A study published by MIT researchers suggests that the Earth could serve as an XXL beacon for projecting a laser thousands of light-years away.
If other forms of life are scattered somewhere in the Universe, which is totally unknown, scientists are desperate to attract them to Earth … at our peril. If the second degree is appropriate, the study made public by the famous MIT (Massachusetts Institute of Technology) is very serious. Researchers believe that laser technology could be transformed into a kind of planetary "porch light" powerful enough to capture attention far, far into the universe.
A beacon emitted up to 20,000 light-years
The author of the study published in The Astrophysical Journal, James Clark, believes that the beacon emitted from the Earth could attract attention at a distance of 20,000 light-years. In kilometers, it gives something like 18921462000000000000. Not the door next door, is not it?

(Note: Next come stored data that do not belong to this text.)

(** * Battery-monitor bus driver: a shallow embedding of
      [bm_codes/controlFunctions.py] and [controlModule.py]

    The driver talks to a chain of battery monitors (BMs) over one serial
    port.  Command frames have 8 bytes, response frames 14; the last byte
    of a frame is a CRC-8 of the bytes before it.

    Python integers are modelled as [Z]; a [bytes] object received from
    the port is a list of [Byte.byte], read back as integers exactly as
    indexing a [bytes] object does.  The serial port, the two GPIO lines
    and the random generator are threaded through the functions as an
    explicit [World]; [print] and [time.sleep] leave no mark in it. *)

From Stdlib Require Import ZArith Strings.Byte Bool Lia.
From stdpp Require Import base list.

Local Open Scope Z_scope.

(** ** Bytes and Python values *)

(** [bytes_object[i]]: the integer 0..255 held by a byte. *)
Definition Z_of_byte (b : byte) : Z := Z.of_N (Byte.to_N b).

(** The byte holding an integer of 0..255. *)
Definition byte_of_Z (z : Z) : byte := default x00 (Byte.of_N (Z.to_N z)).

(** The test [0 <= z < 256] that [bytearray(...)] applies to every item. *)
Definition is_byte (z : Z) : bool := (0 <=? z) && (z <? 256).

(** Storing a Python integer into a [numpy.uint16] cell keeps its low
    16 bits; the values the driver stores are all below 65536
    ([cell_of_bytes], [cell_of_mock]). *)
Definition wrap16 (z : Z) : Z := z mod 65536.

(** [seq[i]] for an index the code keeps inside the sequence. *)
Definition item (l : list Z) (i : nat) : Z := nth i l 0.

(** ** Exceptions and the driver monad *)

Inductive exn : Type :=
| ValueError.

Inductive result (A : Type) : Type :=
| Ok (a : A)
| Raise (e : exn).
Arguments Ok {A} a.
Arguments Raise {A} e.

(** What the driver does to the outside, oldest first. *)
Inductive event : Type :=
| SerialWrite (frame : list Z)   (* serialPort.write(frame) *)
| TriggerIn (on : bool)          (* trigger_in.on() / trigger_in.off() *)
| Buzzer (on : bool).            (* buzzer.on() / buzzer.off() *)

(** The environment of a run.
    - [rx]: the bytes waiting in the serial input buffer;
    - [line]: what the bus delivers after each write still to come (the
      first element answers the next write; nothing arrives once the list
      is used up);
    - [draws]: the raw outcomes of the random generator still to come
      (0 once the list is used up);
    - [trace]: the events so far. *)
Record World : Type := mkWorld {
  rx : list byte;
  line : list (list byte);
  draws : list Z;
  trace : list event
}.

Definition M (A : Type) : Type := World -> result (A * World).

Definition ret {A} (a : A) : M A := fun w => Ok (a, w).

Definition bind {A B} (c : M A) (k : A -> M B) : M B :=
  fun w => match c w with
           | Ok (a, w') => k a w'
           | Raise e => Raise e
           end.

Definition raise {A} (e : exn) : M A := fun _ => Raise e.

Notation "'let*' x := c 'in' k" := (bind c (fun x => k))
  (at level 10, x pattern, c at level 100, k at level 200).
Notation "c ;; k" := (bind c (fun _ => k))
  (at level 100, k at level 200, right associativity).

(** [for i in idx: s = body(i, s)] *)
Fixpoint forM {S : Type} (idx : list nat) (body : nat -> S -> M S) (s : S) : M S :=
  match idx with
  | [] => ret s
  | i :: rest => let* s' := body i s in forM rest body s'
  end.

(** [range(a, a + n)] *)
Definition range (a n : nat) : list nat := seq a n.

(** ** The collaborators: serial port, GPIO, random generator *)

Definition emit (e : event) : M unit := fun w =>
  Ok (tt, mkWorld (rx w) (line w) (draws w) (trace w ++ [e])).

(** [serialPort.reset_input_buffer()] *)
Definition reset_input_buffer : M unit := fun w =>
  Ok (tt, mkWorld [] (line w) (draws w) (trace w)).

(** [serialPort.write(data)]: the frame goes out and the bus delivers its
    next answer into the input buffer.  Every item the driver passes is a
    byte (a constant, a masked value, a CRC, or an address that
    [bytearray] has checked), so the conversion to [bytes] cannot fail. *)
Definition write (data : list Z) : M Z := fun w =>
  Ok (Z.of_nat (length data),
      mkWorld (rx w ++ hd [] (line w)) (tl (line w)) (draws w)
              (trace w ++ [SerialWrite data])).

(** [serialPort.inWaiting()] *)
Definition inWaiting : M Z := fun w => Ok (Z.of_nat (length (rx w)), w).

(** [serialPort.read(n)]: at most [n] bytes, fewer when the timeout ends
    the wait; indexing the result gives integers. *)
Definition read (n : nat) : M (list Z) := fun w =>
  Ok (map Z_of_byte (take n (rx w)),
      mkWorld (drop n (rx w)) (line w) (draws w) (trace w)).

(** [random.randint(a, b)] *)
Definition randint (a b : Z) : M Z := fun w =>
  Ok (a + hd 0 (draws w) mod (b - a + 1),
      mkWorld (rx w) (line w) (tl (draws w)) (trace w)).

(** [bytearray(items)] raises [ValueError] on an item outside 0..255. *)
Definition bytearray (items : list Z) : M (list Z) :=
  if forallb is_byte items then ret items else raise ValueError.

(** The frames written to the port, oldest first. *)
Definition writes (t : list event) : list (list Z) :=
  omap (fun e => match e with SerialWrite f => Some f | _ => None end) t.

(** ** CRC-8 *)

Module CRC8.
Section Params.

(** [crc8.crcCalcCRC8], the CRC engine the driver imports as [getCRC], is
    not among the sources.  The specification leaves polynomial, initial
    value and bit order open, so they are parameters; [reflected] stands
    for a CRC with reflected input and output, which shifts right and
    takes the polynomial bit-reversed. *)
Variable poly : Z.
Variable init : Z.
Variable reflected : bool.

(** Modelled from the spec: one step of "an 8-bit cyclic redundancy
    check" of [crc8.crcCalcCRC8], which is missing from the sources: the
    8-bit register moves by one bit and the polynomial is xored in when a
    set bit falls out. *)
Definition shift (c : Z) : Z :=
  if reflected then
    if Z.testbit c 0 then Z.lxor (Z.shiftr c 1) (Z.land poly 255)
    else Z.shiftr c 1
  else
    if Z.testbit c 7 then Z.land (Z.lxor (Z.shiftl c 1) poly) 255
    else Z.land (Z.shiftl c 1) 255.

(** Modelled from the spec: how the missing [crc8.crcCalcCRC8] takes in
    one byte of the "byte sequence": xor it into the register, then eight
    shifts. *)
Definition update (c b : Z) : Z :=
  Nat.iter 8 shift (Z.land (Z.lxor c b) 255).

(** Modelled from the spec: the register of the missing
    [crc8.crcCalcCRC8] after the first [n] bytes of [data]; nothing is
    xored in at the end, as a checksum that "equals zero" over a frame
    ending in its own checksum requires. *)
Definition checksum (data : list Z) (n : Z) : Z :=
  fold_left update (take (Z.to_nat n) data) (Z.land init 255).

(** Modelled from the spec: [crc8.crcCalcCRC8], missing from the sources,
    as [computeChecksum(bytes, length) -> uint8], "an 8-bit cyclic
    redundancy check over a byte sequence" of "the CRC-8 polynomial
    family". *)
Definition crcCalcCRC8 (data : list Z) (n : Z) : byte :=
  byte_of_Z (checksum data n).

End Params.
End CRC8.

(** ** [controlFunctions.py] *)

Definition NO_BMS : nat := 3.
Definition addresses : list Z := [0xad; 0xbc; 0xde].
Definition BMS_COMMAND_LEN : nat := 8.
Definition BM_RESPONSE_LEN : nat := 14.
Definition Ess_current : Z := 285.

Definition HEAD : Z := 0x58.
Definition GLOBAL_ADDR : Z := 0xff.
Definition DEFAULT_ADDR : Z := 0xfe.

Definition CMD_TRIGGER : Z := 0x32.
Definition CMD_SET_ADDRESS : Z := 0x3c.
Definition CMD_AUTOADDR_DONE : Z := 0x41.
Definition CMD_GLOBAL_SNAPSHOT : Z := 0x46.
Definition CMD_SEND_SUMMARY : Z := 0x50.
Definition CMD_SEND_ALL_VOLTAGES_1 : Z := 0xa0.
Definition CMD_SEND_ALL_VOLTAGES_2 : Z := 0xa1.
Definition CMD_SEND_ALL_VOLTAGES_3 : Z := 0xa2.
Definition CMD_BALANCE_TARGET : Z := 0xaa.
Definition CMD_SUSI : Z := 0xfb.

To arrive at this estimate, this MIT aeronautics and astronautic graduate specifies that if a 1 to 2 megawatt laser were to be focused in a gigantic telescope of 30 to 45 meters, this one, directed towards the space, would produce a beam of infrared radiation powerful enough to distinguish itself from the sun.
MIT hopes that this signal can be detected by extraterrestrial astronomers, in which case the same laser could be used as messaging, in the form of Morse code-like pulses. And this idea excites Clark: "If we succeed […] to start communicating, we could send a message, at a transmission rate of a few hundred bits per second, which would arrive in a few years. "

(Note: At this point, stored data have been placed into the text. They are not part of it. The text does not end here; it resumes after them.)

Lemma get_uptime_monotone_witness :
  let cfg := {| PORT := 5000; FLASK_ENV := "development"; LOG_LEVEL := "info";
                START_TIME := 1700000000 |} in
  (get_uptime cfg (3400000001 # 2) <= get_uptime cfg 1700000065)%Q
  /\ (0 <= get_uptime cfg (3400000001 # 2))%Q
  /\ (0 <= get_uptime cfg 1700000065)%Q.
Proof.
  intros cfg.
  apply (get_uptime_monotone cfg (3400000001 # 2) 1700000065);
    unfold Qle; simpl; lia.
Defined.

(** ** The error handlers *)

Lemma after_request_keeps (cfg : Config) (req : Request) (now : Q)
    (response : Response) (out : Stdout) :
  body (after_request cfg req now response out).1 = body response
  /\ status_code (after_request cfg req now response out).1 = status_code response.
Proof. split; reflexivity. Qed.

(** C2: whatever exception reaches the catch-all handler, the response has
    status 500, its [message] is the text of the exception when the
    environment label is "development" and "Something went wrong" otherwise,
    and in both cases one line carrying the text of the exception is added to
    the process output. *)
Theorem handle_exception_message (cfg : Config) (error : Py.exn)
    (utcnow : Datetime.t) (out : Stdout) :
  let response := (handle_exception cfg error utcnow out).1 in
  let out' := (handle_exception cfg error utcnow out).2 in
  status_code response = 500
  /\ jget "status_code" (body response) = Some (JInt 500)
  /\ jget "error" (body response) = Some (JStr "Internal Server Error")
  /\ jget "message" (body response)
     = Some (JStr (if decide (FLASK_ENV cfg = "development")
                   then Py.str_exn error
                   else "Something went wrong"))
  /\ out' = out ++ ["[App2] Error: " +:+ Py.str_exn error].
Proof.
  simpl. repeat split.
  destruct (String.eqb_spec (FLASK_ENV cfg) "development") as [E | E];
    destruct (decide (FLASK_ENV cfg = "development")); congruence.
Qed.

(** An exception a view raises reaches the catch-all handler, with the
    output the view had written before raising. *)
Lemma raised_in_view_is_caught (cfg : Config) (host : Host) (e : Endpoint)
    (req : Request) (clk : Clock) (out out1 : Stdout) (error : Py.exn) :
  call_view cfg host e req clk out = (Py.Raise error, out1) ->
  dispatch_request cfg host (Matched e) req clk out
  = handle_exception cfg error (utcnow clk) out1.
Proof. intros H. unfold dispatch_request. rewrite H. reflexivity. Qed.

(** C10: the handler registered for status 500 answers with the message
    "Something went wrong" whatever the configuration, the environment label
    "development" included, also once the response went through
    [after_request]. *)
Theorem internal_error_message_fixed (cfg : Config) (host : Host)
    (error : Py.exn) (req : Request) (clk : Clock) (out : Stdout) :
  jget "message" (body (internal_error error (utcnow clk)))
    = Some (JStr "Something went wrong")
  /\ status_code (internal_error error (utcnow clk)) = 500
  /\ jget "message"
       (body (handle_request cfg host (ServerError error) req clk out).1)
     = Some (JStr "Something went wrong")
  /\ status_code (handle_request cfg host (ServerError error) req clk out).1 = 500.
Proof. repeat split. Qed.







(** ** Decimal renderings *)

Section Digits.

Lemma is_digit_digit (d : Z) : 0 <= d < 10 -> is_digit (Py.digit d) = true.
Proof.
  intros H.
  assert (E : d = 0 \/ d = 1 \/ d = 2 \/ d = 3 \/ d = 4 \/ d = 5 \/ d = 6
              \/ d = 7 \/ d = 8 \/ d = 9) by lia.
  repeat (destruct E as [-> | E]; [reflexivity |]). subst d. reflexivity.
Qed.

Lemma is_digit_mod10 (n : Z) : is_digit (Py.digit (n mod 10)) = true.
Proof. apply is_digit_digit. apply Z.mod_pos_bound. lia. Qed.

Lemma is_digit_not (c a : ascii) :
  is_digit a = false -> is_digit c = true -> Ascii.eqb c a = false.
Proof.
  intros Ha Hc. destruct (Ascii.eqb_spec c a) as [-> | _]; [congruence | reflexivity].
Qed.

Lemma all_digits_uint (u : Decimal.uint) :
  all_digits (NilEmpty.string_of_uint u) = true.
Proof. induction u; simpl; auto. Qed.

(** [str] of a natural number: digits, and at least one. *)
Lemma str_nonneg_digits (n : Z) :
  0 <= n -> exists c rest,
    Py.str n = String c rest /\ is_digit c = true /\ all_digits rest = true.
Proof.
  intros Hn. unfold Py.str.
  destruct n as [| p | p]; [| | lia].
  - exists "0"%char, EmptyString. repeat split.
  - change (NilZero.string_of_int (Z.to_int (Z.pos p)))
      with (NilZero.string_of_uint (Pos.to_uint p)).
    pose proof (all_digits_uint (Pos.to_uint p)) as Hall.
    destruct (Pos.to_uint p) as [| u | u | u | u | u | u | u | u | u | u];
      [exists "0"%char, EmptyString; repeat split | ..];
      cbn [NilZero.string_of_uint NilEmpty.string_of_uint] in *;
      cbn [all_digits] in Hall; apply andb_prop in Hall as [H1 H2];
      eauto.
Qed.

Lemma point_3_digits_s_app (ds : string) (d1 d2 d3 : ascii) :
  all_digits ds = true ->
  is_digit d1 = true -> is_digit d2 = true -> is_digit d3 = true ->
  point_3_digits_s
    (ds +:+ String "." (String d1 (String d2 (String d3 "s")))) = true.
Proof.
  intros Hds H1 H2 H3. induction ds as [| c ds IH]; simpl.
  - rewrite H1, H2, H3. reflexivity.
  - simpl in Hds. apply andb_prop in Hds as [Hc Hds].
    rewrite (is_digit_not c "." eq_refl Hc), Hc. simpl. auto.
Qed.

Lemma append_nil (b : string) : EmptyString +:+ b = b.
Proof. reflexivity. Qed.

Lemma append_cons (x : ascii) (a b : string) :
  String x a +:+ b = String x (a +:+ b).
Proof. reflexivity. Qed.

Lemma append_assoc (a b c : string) : (a +:+ b) +:+ c = a +:+ (b +:+ c).
Proof.
  induction a as [| x a IH]; [reflexivity |].
  rewrite !append_cons. f_equal. exact IH.
Qed.

(** The nearest integer is within one half, and is not negative for a
    number that is not. *)
Lemma round_half_even_close (x : Q) :
  (x - (1 # 2) <= inject_Z (Py.round_half_even x) <= x + (1 # 2))%Q.
Proof.
  unfold Py.round_half_even.
  pose proof (Qfloor_le x) as Hlo. pose proof (Qlt_floor x) as Hhi.
  rewrite inject_Z_plus in Hhi. change (inject_Z 1) with 1%Q in Hhi.
  destruct (Qcompare_spec (x - inject_Z (Qfloor x)) (1 # 2)) as [E | E | E].
  - destruct (Z.even (Qfloor x)).
    + split; lra.
    + rewrite inject_Z_plus. change (inject_Z 1) with 1%Q. split; lra.
  - split; lra.
  - rewrite inject_Z_plus. change (inject_Z 1) with 1%Q. split; lra.
Qed.

Lemma round_half_even_nonneg (x : Q) :
  (0 <= x)%Q -> 0 <= Py.round_half_even x.
Proof.
  intros Hx.
  assert (Hf : 0 <= Qfloor x).
  { change 0 with (Qfloor 0). apply Qfloor_resp_le. exact Hx. }
  unfold Py.round_half_even.
  destruct (Qcompare _ _); [destruct (Z.even _) | |]; lia.
Qed.

(** [round(x, 2)] is a whole number of hundredths, the nearest one. *)
Lemma round2_nearest_hundredth (x : Q) :
  (Py.round2 x * 100 == inject_Z (Py.round_half_even (x * 100)))%Q
  /\ (x - (1 # 200) <= Py.round2 x <= x + (1 # 200))%Q.
Proof.
  pose proof (round_half_even_close (x * 100)) as [Hlo Hhi].
  assert (E : (Py.round2 x == inject_Z (Py.round_half_even (x * 100)) / 100)%Q).
  { unfold Py.round2. rewrite (Qmake_Qdiv _ 100). reflexivity. }
  split.
  - rewrite E. field.
  - rewrite E. split.
    + apply Qle_shift_div_l; [reflexivity | lra].
    + apply Qle_shift_div_r; [reflexivity | lra].
Qed.

(** [f"{x:.3f}s"] has the shape sign, digits, point, three digits, [s]. *)
Lemma format_3f_shape (x : Q) :
  is_seconds_3_decimals (Py.format_3f x +:+ "s") = true.
Proof.
  unfold Py.format_3f.
  set (n := Py.round_half_even (Qabs x * 1000)).
  assert (Hn : 0 <= n).
  { apply round_half_even_nonneg.
    apply Qmult_le_0_compat; [apply Qabs_nonneg | discriminate]. }
  pose proof (Z.mod_pos_bound n 1000 ltac:(lia)) as Hf.
  set (frac := n mod 1000) in *.
  assert (H1 : is_digit (Py.digit (frac / 100)) = true).
  { apply is_digit_digit. split; [apply Z.div_pos; lia |].
    apply Z.div_lt_upper_bound; lia. }
  pose proof (is_digit_mod10 (frac / 10)) as H2.
  pose proof (is_digit_mod10 frac) as H3.
  destruct (str_nonneg_digits (n / 1000)) as (c & rest & E & Hc & Hrest).
  { apply Z.div_pos; lia. }
  rewrite E, !append_assoc.
  assert (Hbody :
    unsigned_3_decimals_s
      (String c rest +:+ "." +:+
         String (Py.digit (frac / 100))
           (String (Py.digit (frac / 10 mod 10))
              (String (Py.digit (frac mod 10)) EmptyString)) +:+ "s") = true).
  { rewrite !append_cons, !append_nil. cbn [unsigned_3_decimals_s].
    rewrite Hc. simpl andb.
    apply (point_3_digits_s_app rest); assumption. }
  destruct (Qcompare x 0); rewrite ?append_nil.
  - rewrite append_cons in *. cbn [is_seconds_3_decimals].
    rewrite (is_digit_not c "-" eq_refl Hc). exact Hbody.
  - rewrite (append_cons "-"), append_nil. cbn [is_seconds_3_decimals].
    change (Ascii.eqb "-" "-") with true. cbv iota. exact Hbody.
  - rewrite append_cons in *. cbn [is_seconds_3_decimals].
    rewrite (is_digit_not c "-" eq_refl Hc). exact Hbody.
Qed.

(** [zpad] and the timestamp. *)
Lemma timestamp_shape (dt : Datetime.t) :
  is_iso8601_utc (timestamp dt) = true.
Proof.
  unfold timestamp, Datetime.isoformat, is_iso8601_utc.
  destruct (Datetime.microsecond dt =? 0).
  - apply orb_true_intro. left.
    cbn [Datetime.zpad]. rewrite ?append_assoc, ?append_cons, ?append_nil.
    cbn [app iso_date_time matches].
    rewrite !is_digit_mod10. reflexivity.
  - apply orb_true_intro. right.
    cbn [Datetime.zpad]. rewrite ?append_assoc, ?append_cons, ?append_nil.
    cbn [app iso_date_time matches].
    rewrite !is_digit_mod10. reflexivity.
Qed.

End Digits.

(** ** The views *)

(** C8: the root view answers 200 with the service name, the version, a fixed
    message, [status] "running", a timestamp that is an ISO-8601 instant
    ending in "Z", the same four endpoint descriptors whatever the request and
    the clock, and a fixed protection label. *)
Theorem home_document (cfg : Config) (host : Host) (req : Request)
    (clk : Clock) (out : Stdout) :
  let response := (handle_request cfg host (Matched Home) req clk out).1 in
  (home req (utcnow clk) out).1
    = Py.Return (jsonify (body response))
  /\ status_code response = 200
  /\ jget "service" (body response) = Some (JStr "app2-api-service")
  /\ jget "version" (body response) = Some (JStr "1.0.0")
  /\ jget "message" (body response)
     = Some (JStr "App 2 API Service - Limbic Capital DevOps Assessment")
  /\ jget "status" (body response) = Some (JStr "running")
  /\ jget "timestamp" (body response) = Some (JStr (timestamp (utcnow clk)))
  /\ is_iso8601_utc (timestamp (utcnow clk)) = true
  /\ jget "protection" (body response)
     = Some (JStr "Cloudflare Zero Trust Access")
  /\ exists descriptors,
       jget "endpoints" (body response) = Some (JList descriptors)
       /\ length descriptors = 4%nat
       /\ map (jget "path") descriptors
          = map (fun p => Some (JStr p)) ["/"; "/status"; "/health"; "/info"]
       /\ map (jget "method") descriptors
          = map (fun m => Some (JStr m)) ["GET"; "GET"; "GET"; "GET"]
       /\ map jkeys descriptors
          = repeat ["path"; "method"; "description"] 4.
Proof.
  simpl. repeat split; try apply timestamp_shape.
  eexists. repeat split.
Qed.

(** C7: the status view answers 200 with the service id, [status] "ok", a
    timestamp, [uptime_seconds] the uptime rounded to the nearest hundredth,
    [uptime] the rendering by [format_uptime] of that same uptime, the
    version and the configured environment label. *)
Theorem status_document (cfg : Config) (host : Host) (req : Request)
    (clk : Clock) (out : Stdout) :
  let response := (handle_request cfg host (Matched Status) req clk out).1 in
  let uptime := get_uptime cfg (t_view clk) in
  (status cfg req (t_view clk) (utcnow clk) out).1
    = Py.Return (jsonify (body response))
  /\ status_code response = 200
  /\ jkeys (body response)
     = ["service"; "status"; "timestamp"; "uptime_seconds"; "uptime";
        "version"; "environment"]
  /\ jget "service" (body response) = Some (JStr "app2")
  /\ jget "status" (body response) = Some (JStr "ok")
  /\ jget "timestamp" (body response) = Some (JStr (timestamp (utcnow clk)))
  /\ jget "uptime_seconds" (body response) = Some (JFloat (Py.round2 uptime))
  /\ (Py.round2 uptime * 100 == inject_Z (Py.round_half_even (uptime * 100)))%Q
  /\ (uptime - (1 # 200) <= Py.round2 uptime <= uptime + (1 # 200))%Q
  /\ jget "uptime" (body response) = Some (JStr (format_uptime uptime))
  /\ jget "version" (body response) = Some (JStr APP_VERSION)
  /\ jget "environment" (body response) = Some (JStr (FLASK_ENV cfg)).
Proof.
  simpl.
  pose proof (round2_nearest_hundredth (get_uptime cfg (t_view clk))) as [H1 [H2 H3]].
  repeat split; assumption.
Qed.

The message to ET, it's really possible?
On the feasibility of such a project, James Clark is optimistic: "It would be an ambitious project, but not impossible. " The scientist plans to rely on existing technologies, such as lasers and telescopes, and others that can be developed in the short term.
Currently, two giant telescopes are under construction in Chile: the Giant Magellan, 24 meters; and the Extremely Large, 39 meters. However, such a beam would present security problems, especially for our eyes. It could also scramble all the cameras of a spaceship. AND … are you there?